Without relationships as a pathway for immigration, lesbians, in order to secure permanent residency or citizenship, must fit within limited, elite employment categories. The restrictions make it particularly difficult for women emigrating from parts of the world where their educational opportunities are limited.
Amid such barriers, advocates are keeping a close eye on the legal developments surrounding asylum for some women who are persecuted because of sexual orientation.
A recent court opinion involving a lesbian named Olivia Nabulwala may help. She suffered private horrors in her native Uganda: She was beaten by her father when he learned of her sexual orientation and her family set up a man to rape her.
Because the Ugandan government was not directly involved in the persecution, an immigration judge denied her request for asylum, but in March, the Eighth Circuit U.S. Court of Appeals held that asylum should be available if the government were unable or unwilling to control the harmful actions of private parties. It is only the second published opinion from a federal court on lesbians and asylum.
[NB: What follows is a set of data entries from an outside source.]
(** In a table whose tokens are pairwise distinct and that holds at most
    one row for the triple, a request with a fresh uuid leaves exactly one
    row under the token it answers with: the triple's, dated today. *)
Lemma outbound_token_row o a u today uuid (db : Tokens) :
  (length (filter (for_triple o a u) db) ≤ 1)%nat →
  NoDup (TOKEN <$> db) →
  uuid ∉ TOKEN <$> db →
  ∃ t n db',
    outbound_token o a u today uuid db = Return (t, n, db') ∧
    filter (λ r, TOKEN r = t) db' = [mkRow t o a u today] ∧
    NoDup (TOKEN <$> db').
Proof.
  intros Hle Hnd Hfresh.
  destruct (filter (for_triple o a u) db) as [|r [|r' l]] eqn:Hf.
  - eexists _, _, _. split; [by apply outbound_token_miss|]. split.
    + rewrite filter_app, filter_token_fresh by done.
      by rewrite filter_cons_True.
    + rewrite fmap_app. apply NoDup_app. split_and!; [done| |apply NoDup_singleton].
      intros x Hx Hx'. apply list_elem_of_singleton in Hx'. by subst.
  - assert (r ∈ filter (for_triple o a u) db) as Hin by (rewrite Hf; set_solver).
    apply list_elem_of_filter in Hin as [Hr Hin].
    eexists _, _, _. split; [by apply outbound_token_hit|]. split.
    + rewrite filter_token_set_datestamp, filter_token_unique by done.
      simpl. f_equal. by apply set_datestamp_row.
    + by rewrite TOKEN_fmap_set_datestamp.
  - simpl in Hle. lia.
Qed.

End TokenRoundTrip.

(** [createToken] appends one row and touches no other: every row of the
    table stays at its place with its token, triple and date; the row
    after them is the new one, with the triple it was called for, today's
    date and, as token, the one passed or the fresh uuid when none is,
    which is also what it returns; the table grows by that one row, so
    the number of rows that store the triple grows by one and that of
    every other triple stays.  It never looks at the rows already there. *)
Theorem createToken_adds_one_row o a u token uuid today (db : Tokens) o' a' u' :
  (createToken o a u token uuid today db).1 = default uuid token
  ∧ (∀ i r, db !! i = Some r → (createToken o a u token uuid today db).2 !! i = Some r)
  ∧ (createToken o a u token uuid today db).2 !! length db
    = Some (mkRow (default uuid token) o a u today)
  ∧ length (createToken o a u token uuid today db).2 = S (length db)
  ∧ length (filter (λ r, triple r = (o', a', u')) (createToken o a u token uuid today db).2)
    = (length (filter (λ r, triple r = (o', a', u')) db)
       + (if decide ((o', a', u') = (o, a, u)) then 1 else 0))%nat.
Proof.
  assert ((createToken o a u token uuid today db).2
          = db ++ [mkRow (default uuid token) o a u today]) as ->.
  { unfold createToken. by destruct token. }
  split_and!.
  - unfold createToken. by destruct token.
  - intros i r Hi. by apply lookup_app_l_Some.
  - by rewrite lookup_app_r, Nat.sub_diag.
  - rewrite length_app. simpl. lia.
  - rewrite filter_app, length_app. f_equal.
    rewrite filter_cons, filter_nil. unfold triple at 1. simpl.
    destruct (decide ((o, a, u) = (o', a', u'))) as [Heq|Hne].
    + by rewrite decide_True.
    + by rewrite decide_False.
Qed.

(** A token passed to [createToken] resolves to the triple afterwards
    exactly when no row carried it before; when one did, [lookupByToken]
    finds two rows or more and answers [None], for the old triple too. *)
Theorem createToken_lookupByToken o a u t uuid today (db : Tokens) :
  lookupByToken t (createToken o a u (Some t) uuid today db).2
  = if decide (filter (λ r, TOKEN r = t) db = []) then Some (o, a, u) else None.
Proof.
  unfold createToken, lookupByToken. simpl.
  rewrite filter_app, filter_cons, filter_nil. simpl.
  rewrite decide_True by done.
  destruct (filter _ db) as [|r [|r' l]]; simpl; done.
Qed.

(** After [deleteToken] the token is unknown, and every other token
    resolves as before. *)
Theorem deleteToken_lookupByToken t t' (db : Tokens) :
  lookupByToken t' (deleteToken t db)
  = if decide (t' = t) then None else lookupByToken t' db.
Proof.
  unfold lookupByToken, deleteToken.
  destruct (decide (t' = t)) as [->|Hne].
  - rewrite list_filter_filter.
    replace (filter _ db) with (@nil Row); [done|].
    symmetry. apply filter_none. tauto.
  - rewrite list_filter_filter.
    replace (filter (λ x, TOKEN x = t' ∧ TOKEN x ≠ t) db)
      with (filter (λ r, TOKEN r = t') db); [done|].
    apply list_filter_iff. intros r. split; [|tauto]. intros ->. done.
Qed.

(** Two purges in a row are one purge with the later cutoff; so a purge
    is idempotent and the order of two purges does not matter. *)
Theorem purgeOldTokens_compose b1 b2 (db : Tokens) :
  purgeOldTokens b1 (purgeOldTokens b2 db) = purgeOldTokens (Z.max b1 b2) db ∧
  purgeOldTokens b1 (purgeOldTokens b1 db) = purgeOldTokens b1 db ∧
  purgeOldTokens b1 (purgeOldTokens b2 db) = purgeOldTokens b2 (purgeOldTokens b1 db).
Proof.
  unfold purgeOldTokens. split_and!.
  - rewrite list_filter_filter. apply list_filter_iff. intros r. lia.
  - rewrite list_filter_filter. apply list_filter_iff. intros r. lia.
  - apply filter_comm.
Qed.

(** Whatever the scalar reader gives, a [getToken] that returns changes
    nothing but DATESTAMPs: the tokens, organizers, attendees and uids of
    the rows stay, in their order, so every token resolves as before; on a
    miss the table is untouched, and on a hit exactly the rows of the token
    found get today's date. *)
Theorem getToken_keeps_tokens
    (_db_value_for_sql : list string → result (option string))
    (o a : string) (u : option string) (today : Z) (db db' : Tokens) (token : option string) :
  getToken _db_value_for_sql o a u today db = Return (token, db') →
  TOKEN <$> db' = TOKEN <$> db ∧
  ORGANIZER <$> db' = ORGANIZER <$> db ∧
  ATTENDEE <$> db' = ATTENDEE <$> db ∧
  ICALUID <$> db' = ICALUID <$> db ∧
  (∀ t, lookupByToken t db' = lookupByToken t db) ∧
  (token = None → db' = db) ∧
  (∀ t, token = Some t →
     ∀ i r, db !! i = Some r →
       db' !! i = Some (if decide (TOKEN r = t)
                        then mkRow (TOKEN r) (ORGANIZER r) (ATTENDEE r) (ICALUID r) today
                        else r)).
Proof.
  unfold getToken. intros Hget.
  destruct (_db_value_for_sql _) as [[t|]|e]; simpl in Hget; [| |done].
  - injection Hget as <- <-.
    assert (∀ {B} (f : Row → B), (∀ r, f (set_datestamp today t r) = f r) →
              f <$> (set_datestamp today t <$> db) = f <$> db) as Hcol.
    { intros B f Hf. rewrite <- list_fmap_compose. apply list_fmap_ext.
      intros _ r _. apply Hf. }
    split_and!; try (apply Hcol; intros r; unfold set_datestamp; by case_decide).
    + intros t'. apply lookupByToken_set_datestamp.
    + done.
    + intros t' [= <-] i r Hi. rewrite list_lookup_fmap, Hi. done.
  - injection Hget as <- <-. split_and!; try done.
Qed.

Lemma getToken_keeps_tokens_witness :
  let db := [mkRow "T1" "mailto:a@x.com" "mailto:b@y.com" (Some "EVT-1") 10;
             mkRow "T2" "mailto:a@x.com" "mailto:c@z.com" (Some "EVT-1") 20] in
  let db' := [mkRow "T1" "mailto:a@x.com" "mailto:b@y.com" (Some "EVT-1") 10;
              mkRow "T2" "mailto:a@x.com" "mailto:c@z.com" (Some "EVT-1") 30] in
  getToken single_value "mailto:a@x.com" "mailto:c@z.com" (Some "EVT-1") 30 db
    = Return (Some "T2", db') ∧
  TOKEN <$> db' = TOKEN <$> db ∧
  ORGANIZER <$> db' = ORGANIZER <$> db ∧
  ATTENDEE <$> db' = ATTENDEE <$> db ∧
  ICALUID <$> db' = ICALUID <$> db ∧
  (∀ t, lookupByToken t db' = lookupByToken t db) ∧
  (Some "T2" = None → db' = db) ∧
  (∀ t, Some "T2" = Some t →
     ∀ i r, db !! i = Some r →
       db' !! i = Some (if decide (TOKEN r = t)
                        then mkRow (TOKEN r) (ORGANIZER r) (ATTENDEE r) (ICALUID r) 30
                        else r)).
Proof.
  intros db db'. split; [reflexivity|].
  apply (getToken_keeps_tokens single_value "mailto:a@x.com" "mailto:c@z.com" (Some "EVT-1") 30 db db').
  reflexivity.
Defined.

(** The token of an invitation resolves: in a table whose tokens are
    pairwise distinct and that holds at most one row for the triple, the
    token that the token step of [outbound] answers with, found or created
    from a uuid no row carries, is one that [lookupByToken] maps back to
    the triple; the tokens of the table are pairwise distinct afterwards. *)
Theorem outbound_token_resolves
    (_db_value_for_sql : list string → result (option string))
    (o a : string) (u : option string) (uuid : string) (today : Z) (db : Tokens) :
  _db_value_for_sql [] = Return None →
  (∀ v, _db_value_for_sql [v] = Return (Some v)) →
  (length (filter (for_triple o a u) db) ≤ 1)%nat →
  NoDup (TOKEN <$> db) →
  uuid ∉ TOKEN <$> db →
  ∃ t n db',
    outbound_token _db_value_for_sql o a u today uuid db = Return (t, n, db') ∧
    lookupByToken t db' = Some (o, a, u) ∧
    NoDup (TOKEN <$> db').
Proof.
  intros H0 H1 Hle Hnd Hfresh.
  destruct (outbound_token_row _ H0 H1 o a u today uuid db Hle Hnd Hfresh)
    as (t & n & db' & Hreq & Hrow & Hnd').
  exists t, n, db'. split_and!; [done| |done].
  unfold lookupByToken. by rewrite Hrow.
Qed.

Lemma outbound_token_resolves_witness :
  ∃ t n db',
    outbound_token single_value "mailto:a@x.com" "mailto:c@z.com" (Some "EVT-1") 130 "T2" example_db
      = Return (t, n, db') ∧
    lookupByToken t db' = Some ("mailto:a@x.com", "mailto:c@z.com", (Some "EVT-1")) ∧
    NoDup (TOKEN <$> db').
Proof.
  apply (outbound_token_resolves single_value);
    [reflexivity | intros v; reflexivity | simpl; lia | | ].
  - apply NoDup_singleton.
  - intros Hin. apply list_elem_of_singleton in Hin. discriminate Hin.
Defined.

(** ** The request status of a failed delivery *)

(** The loop of [processDSN] that records the failure stops at the first
    VEVENT: that component gets the REQUEST-STATUS property, the
    components before and after it are left as they are, later VEVENTs
    included, and a calendar without any VEVENT is left unchanged; the
    number of components never changes. *)
Theorem add_request_status_first before comps :
  Forall (λ comp, ical.name comp ≠ "VEVENT") before →
  add_request_status before = before ∧
  length (add_request_status (before ++ comps)) = length (before ++ comps) ∧
  ∀ comp after, comps = comp :: after → ical.name comp = "VEVENT" →
    add_request_status (before ++ comps)
    = before
      ++ ical.addProperty
           (ical.mkProperty "REQUEST-STATUS" (ical.TextList ["5.1"; "Service unavailable"]))
           comp
      :: after.
Proof.
  intros Hb. split_and!.
  - induction Hb as [|c before Hc _ IH]; [done|].
    simpl. rewrite decide_False by done. by rewrite IH.
  - generalize (before ++ comps). clear. intros l.
    induction l as [|c l IH]; [done|]. simpl. case_decide; simpl; by rewrite ?IH.
  - intros comp after -> Hname.
    induction Hb as [|c before Hc _ IH]; simpl.
    + by rewrite decide_True.
    + rewrite decide_False by done. by rewrite IH.
Qed.

Lemma add_request_status_first_witness :
  let alarm := ical.mkComponent "VTIMEZONE" [] [] in
  let event := ical.mkComponent "VEVENT" [ical.mkProperty "UID" (ical.Text "EVT-1")] [] in
  add_request_status [alarm] = [alarm] ∧
  length (add_request_status ([alarm] ++ [event; event])) = length ([alarm] ++ [event; event]) ∧
  ∀ comp after, [event; event] = comp :: after → ical.name comp = "VEVENT" →
    add_request_status ([alarm] ++ [event; event])
    = [alarm]
      ++ ical.addProperty
           (ical.mkProperty "REQUEST-STATUS" (ical.TextList ["5.1"; "Service unavailable"]))
           comp
      :: after.
Proof.
  intros alarm event. apply (add_request_status_first [alarm] [event; event]).
  repeat constructor. discriminate.
Defined.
An immigration court is now reviewing her case in light of these new standards.
"Although we are still fighting for immigration equality and are treated unequally in so many ways, with asylum, there is an opportunity to seek safety based on sexual orientation and gender identity," said Rachel Tiven, executive director of Immigration Equality, a legal and advocacy group in New York that handled the case of Nabulwala in conjunction with a lawyer in Chicago.
Asylum is generally available to people fleeing persecution in a foreign country based on race, religion, nationality, membership in a particular group or political opinion. In total, approximately 25,000 people were granted asylum in 2005, according to the U.S. Department of Homeland Security.
Far fewer lesbians apply for asylum than gay men. Although exact statistics are unavailable, "a huge discrepancy" exists, said Dusty Araujo, coordinator of the San Francisco-based Asylum Documentation Program of the International Gay and Lesbian Human Rights Commission.
The group informally tracks gay and lesbian asylum cases by calls that it receives for information and follow-up. Since 1994 it found 62 lesbians permitted to stay in the United States out of 435 inquiries, compared to 643 gay men among 4,134 inquiries. In other words, only one lesbian applies for every 10 gay men.
The Department of Homeland Security does not categorize asylum cases by reasons. In general, only 37 percent of asylum seekers are female.
Many cases of lesbians pose legal challenges because the persecution occurs in private--at the hands of family members or others--and is similar to domestic violence. Most gay men, by contrast, flee persecution at the hands of authorities, in fear of arrest or confinement.
Lesbians, like other women, also face economic and cultural barriers in escaping from many countries. Many women have been forced into marriages, a factor that some judges weigh against a claim of homosexuality.
"Our clients have language barriers, cultural barriers, a lot of fear that they will not get the help they need because of their sexual orientation," said Noemi Calonje, director of the Immigration Project of the National Center for Lesbian Rights, a San Francisco advocacy and litigation organization. "Some live in silence because they feel that silence is safer," she said.
In February the center released a guide with strategies and practice advice to aid lesbians in coming forward with asylum claims.
People need to apply for asylum within one year of arrival, advocates note. They can get free legal help from legal advocacy organizations and need to understand that speaking up about their sexual orientation could help an application for asylum.
Cynthia L. Cooper, an independent journalist in New York, frequently writes about justice.